Aim of the task: Return, from the lines below, each one that includes the word "Backend".

Supplied entries:

Lemma controller_composed_witness :
  exists s w acc, startup small_timing 0 (DramPower.new whole_config small_timing) = Ok s /\
    run_steps whole_config small_timing sort_cmds whole_steps (start whole_config 0 s, []) = Ok (w, acc) /\
    acc = [1; 2; 3; 4]%nat /\
    answers (queues w) = [mkAnswer 2 (Some 20); mkAnswer 4 (Some 20); mkAnswer 1 (Some 65); mkAnswer 3 (Some 107)] /\
    whole_commands w =
      [mkCommand ACT 0 10; mkCommand RD 0 28; mkCommand PRE 0 42; mkCommand ACT 0 56; mkCommand RD 0 70;
       mkCommand PRE 0 88; mkCommand ACT 0 102; mkCommand WR 0 116; mkCommand PREA 0 386; mkCommand REF 0 400] /\
    DramSafety.balance (to <$> answers (queues w)) (DramSafety.packet_of <$> DramSafety.waiting (queues w)) acc /\
    protocol small_timing (group_of small_timing) (whole_commands w).
Proof.
  assert (timing_ok small_timing) as Hk by (split; vm_compute; discriminate || reflexivity).
  assert (refresh_ok small_timing) as Hf by (split; vm_compute; discriminate || reflexivity).
  assert (banksPerRank whole_config <= 32) as Hb by (vm_compute; discriminate).
  destruct (controller_composed whole_config small_timing sort_cmds whole_config_ok Hk Hf sort_cmds_ok eq_refl Hb
    ltac:(vm_compute; discriminate) ltac:(vm_compute; discriminate) 0 ltac:(vm_compute; discriminate)) as (s & Es & H).
  assert (exists w acc, run_steps whole_config small_timing sort_cmds whole_steps (start whole_config 0 s, []) = Ok (w, acc) /\
    acc = [1; 2; 3; 4]%nat /\
    answers (queues w) = [mkAnswer 2 (Some 20); mkAnswer 4 (Some 20); mkAnswer 1 (Some 65); mkAnswer 3 (Some 107)] /\
    exists r, ranks (bus (device w)) !! O = Some r /\ issued (array r) =
      [mkCommand ACT 0 10; mkCommand RD 0 28; mkCommand PRE 0 42; mkCommand ACT 0 56; mkCommand RD 0 70;
       mkCommand PRE 0 88; mkCommand ACT 0 102; mkCommand WR 0 116; mkCommand PREA 0 386; mkCommand REF 0 400])
    as (w & acc & Ew & Eacc & Ea & r & Er & Ei).
  { injection Es as <-. eexists _, _. split; [vm_compute; reflexivity|]. split; [reflexivity|].
    split; [vm_compute; reflexivity|]. eexists. split; [reflexivity|vm_compute; reflexivity]. }
  destruct (H w acc) as (_ & _ & _ & Hbal & Hp & _).
  { exact (run_steps_reached whole_config small_timing sort_cmds whole_config_ok Hb _ whole_steps (w, acc) Ew). }
  exists s, w, acc. do 4 (split; [done|]). unfold whole_commands. rewrite Er. split; [done|]. split; [done|].
  by apply (Hp O r Er).
Defined.

End DramController.
(** The packets at the front of a queue of the caches become requests [ids] of the
    controller, in order; the packets [q'] stay, the first of which did not fit. *)
Definition drained (full : Z -> DramQueues.t -> bool)
    (add : DramQueues.Req -> Z -> DramQueues.t -> res DramQueues.t)
    (q q' : list QueueEntry) (m m' : DramQueues.t) (ids : list nat) : Prop :=
  exists taken, q = taken ++ q' /\ length ids = length taken /\
    for_each taken (fun x m => add (metadata_req used x m) (pkt_count x) m) m = Ok m' /\
    match q' with [] => True | x :: _ => full (pkt_count x) m' = true end.

Lemma flush_ok write full add q m acc :
  moves write full add -> Forall (entry_fits write) q -> good dc m acc -> unused used m ->
  exists q' m' ids, flush full add used q m = Ok (q', m') /\ Forall (entry_fits write) q' /\
    drained full add q q' m m' ids /\ good dc m' (acc ++ ids) /\ unused used m'.
Proof.
  intros Hmv Hq. revert m acc. induction Hq as [|x q Hx Hq IH]; intros m acc Hg Hu; cbn [flush].
  { exists [], m, []. split; [done|]. split; [done|]. rewrite app_nil_r. split; [by exists []|done]. }
  destruct (full (pkt_count x) m) eqn:Hf.
  { exists (x :: q), m, []. split; [done|]. split; [by constructor|]. rewrite app_nil_r.
    split; [by exists []|done]. }
  destruct (Hmv x m acc Hx Hg Hu Hf) as (m1 & E1 & Hg1 & Hu1). rewrite E1. cbn [mbind res_bind].
  destruct (IH m1 _ Hg1 Hu1) as (q' & m' & ids & -> & F & (taken & -> & Hl & Ht & Hn) & Hg' & Hu').
  exists q', m', (DramQueues.ptr (metadata_req used x m) :: ids). split; [done|]. split; [done|].
  split; [|by rewrite <- app_assoc in Hg'].
  exists (x :: taken). split; [done|]. split; [cbn; by rewrite Hl|]. split; [|done].
  cbn [for_each]. rewrite E1. exact Ht.
Qed.

Lemma moves_reads : moves false (DramQueues.readQueueFull dc) (DramQueues.addToReadQueue dc now).
Proof.
  intros x m acc Hx [Hinv Hset Hev] Hu Hf. pose proof (entry_fits_req false used x m Hx) as Hr.
  rewrite (fits_count _ used x m Hx) in Hf |- *.
  pose proof (in_core _ _ Hinv) as C. pose proof (co_read _ Hdc) as Hrb. pose proof (co_write _ Hdc) as Hwb.
  pose proof (count_max dc Hdc (metadata_req used x m)) as Hmax. pose proof (count_pos dc Hdc _ Hr) as Hpos.
  unfold DramQueues.readQueueFull in Hf. rewrite (cr_total_reads _ _ C) in Hf.
  pose proof (cr_read_room _ _ C) as Hroom.
  rewrite u64_id in Hf by (unfold is_u64; lia). apply Z.ltb_ge in Hf.
  destruct (addToReadQueue_ok dc Hdc now (metadata_req used x m) m acc Hinv Hset Hr) as (m' & E & H1 & H2 & H3 & H4 & H5 & _);
    [apply (ef_write _ _ Hx)|apply metadata_fresh|done|lia|].
  exists m'. split; [exact E|].
  split; [split; [done|done|by rewrite H3, H4]|by eapply unused_add].
Qed.

Lemma moves_writes : moves true (DramQueues.writeQueueFull dc) (DramQueues.addToWriteQueue dc now).
Proof.
  intros x m acc Hx [Hinv Hset Hev] Hu Hf. pose proof (entry_fits_req true used x m Hx) as Hr.
  rewrite (fits_count _ used x m Hx) in Hf |- *.
  pose proof (in_core _ _ Hinv) as C. pose proof (co_read _ Hdc) as Hrb. pose proof (co_write _ Hdc) as Hwb.
  pose proof (count_max dc Hdc (metadata_req used x m)) as Hmax. pose proof (count_pos dc Hdc _ Hr) as Hpos.
  unfold DramQueues.writeQueueFull in Hf. rewrite (cr_total_writes _ _ C) in Hf.
  pose proof (cr_write_room _ _ C) as Hroom.
  rewrite u64_id in Hf by (unfold is_u64; lia). apply Z.ltb_ge in Hf.
  destruct (addToWriteQueue_ok dc Hdc now (metadata_req used x m) m acc Hinv Hset Hr) as (m' & E & H1 & H2 & H3 & H4 & H5);
    [apply (ef_write _ _ Hx)|lia|].
  exists m'. split; [exact E|].
  split; [split; [done|done|by rewrite H3, H4]|by eapply unused_add].
Qed.
End Flush.


(** ** Requests *)

(** The controller after at most [n] accesses to its caches; [last] is not
    before the tick of any prediction. *)
Record ok (n last : Z) (acc : list nat) (s : Bmo.t) : Prop := {
  ok_caches : cache_ok n (caches s);
  ok_memory : good dc (memory s) acc;
  ok_lines : Backend.lines_ok (backend s);
  ok_times : forall a q, Backend.completedWrites (backend s) !! a = Some q -> Forall (timely last) q;
  ok_pending : Forall fetchable (Backend.pendingPredictionQueue (backend s))
}.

Exercise answer:
  ok_lines : Backend.lines_ok (backend s);
  ok_times : forall a q, Backend.completedWrites (backend s) !! a = Some q -> Forall (timely last) q;
  ok_pending : Forall fetchable (Backend.pendingPredictionQueue (backend s))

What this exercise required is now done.